The headache began as he stepped into the open air. Rubbing his forehead with his hand, he made his way to the car and drove out of the village, heading for Reims. The afternoon sun seemed to reflect off the road surface straight into his eyes. These migraines often struck him after an interrogation. In an hour he would be blind and helpless. He had to get back to the hotel before the attack reached its peak. Reluctant to brake, he sounded his horn constantly. Vineyard workers making their slow way home scattered out of his path. Horses reared and a cart was driven into the ditch. His eyes watered with the pain, and he felt nauseous.
He reached the town without crashing the car. He managed to steer into the center. Outside the Hotel Frankfort, he did not so much park the car as abandon it. Staggering inside, he made his way to the suite.
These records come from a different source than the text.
(* ===== verification/Ripemd160.v ===== *)
(** * RIPEMD-160

    [src/crypto/ripemd160.cpp]: the unrolled transformation, which interleaves the
    two lines, and the class [CRIPEMD160], and their equality with the algorithm
    of Dobbertin, Bosselaers and Preneel given by its tables. *)

From S2P Require Import Prelude Common MDHash.

(** [~x] on [uint32_t]. *)
Definition not32 (x : Z) : Z := uint32 (Z.lnot x).

Definition f1 (x y z : Z) : Z := Z.lxor (Z.lxor x y) z.

Definition f2 (x y z : Z) : Z := Z.lor (Z.land x y) (Z.land (not32 x) z).

Definition f3 (x y z : Z) : Z := Z.lxor (Z.lor x (not32 y)) z.

Definition f4 (x y z : Z) : Z := Z.lor (Z.land x z) (Z.land y (not32 z)).

Definition f5 (x y z : Z) : Z := Z.lxor x (Z.lor y (not32 z)).

(** The array [s[5]]. *)
Definition state : Type := Z * Z * Z * Z * Z.

Definition Initialize : state := (0x67452301, 0xEFCDAB89, 0x98BADCFE, 0x10325476, 0xC3D2E1F0).

Definition rol (x i : Z) : Z := rol32 x i.

(** One round: the new values of [a] and [c]. *)
Definition Round (a b c d e f x k r : Z) : Z * Z :=
  (add32 (rol (add32 (add32 (add32 a f) x) k) r) e, rol c 10).

Definition R11 (a b c d e x r : Z) : Z * Z := Round a b c d e (f1 b c d) x 0 r.

Definition R21 (a b c d e x r : Z) : Z * Z := Round a b c d e (f2 b c d) x 0x5A827999 r.

Definition R31 (a b c d e x r : Z) : Z * Z := Round a b c d e (f3 b c d) x 0x6ED9EBA1 r.

Definition R41 (a b c d e x r : Z) : Z * Z := Round a b c d e (f4 b c d) x 0x8F1BBCDC r.

Definition R51 (a b c d e x r : Z) : Z * Z := Round a b c d e (f5 b c d) x 0xA953FD4E r.

Definition R12 (a b c d e x r : Z) : Z * Z := Round a b c d e (f5 b c d) x 0x50A28BE6 r.

Definition R22 (a b c d e x r : Z) : Z * Z := Round a b c d e (f4 b c d) x 0x5C4DD124 r.

Definition R32 (a b c d e x r : Z) : Z * Z := Round a b c d e (f3 b c d) x 0x6D703EF3 r.

Definition R42 (a b c d e x r : Z) : Z * Z := Round a b c d e (f2 b c d) x 0x7A6D76E9 r.

Definition R52 (a b c d e x r : Z) : Z * Z := Round a b c d e (f1 b c d) x 0 r.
Stephanie knew immediately what had happened. While he stripped off his uniform tunic and shirt, she got the field medical kit out of her suitcase and filled a syringe with the morphine mixture. Dieter fell on the bed, and she plunged the needle into his arm. Almost immediately, the pain eased. Stephanie lay down beside him, stroking his face with gentle fingertips.
A few moments later, Dieter was unconscious.
CHAPTER 10
FLICK'S HOME WAS a bedsitter in a big old house in Bayswater. Her room was in the attic: if a bomb came through the roof it would land on her bed. She spent little time there, not for fear of bombs but because real life went on elsewhere-in France, at SOE headquarters, or at one of SOE's training centers around the country. There was little of her in the room: a photo of Michel playing a guitar, a shelf of Flaubert and Moliere in French, a watercolor of Nice she had painted at the age of fifteen. The small chest had three drawers of clothing and one of guns and ammunition.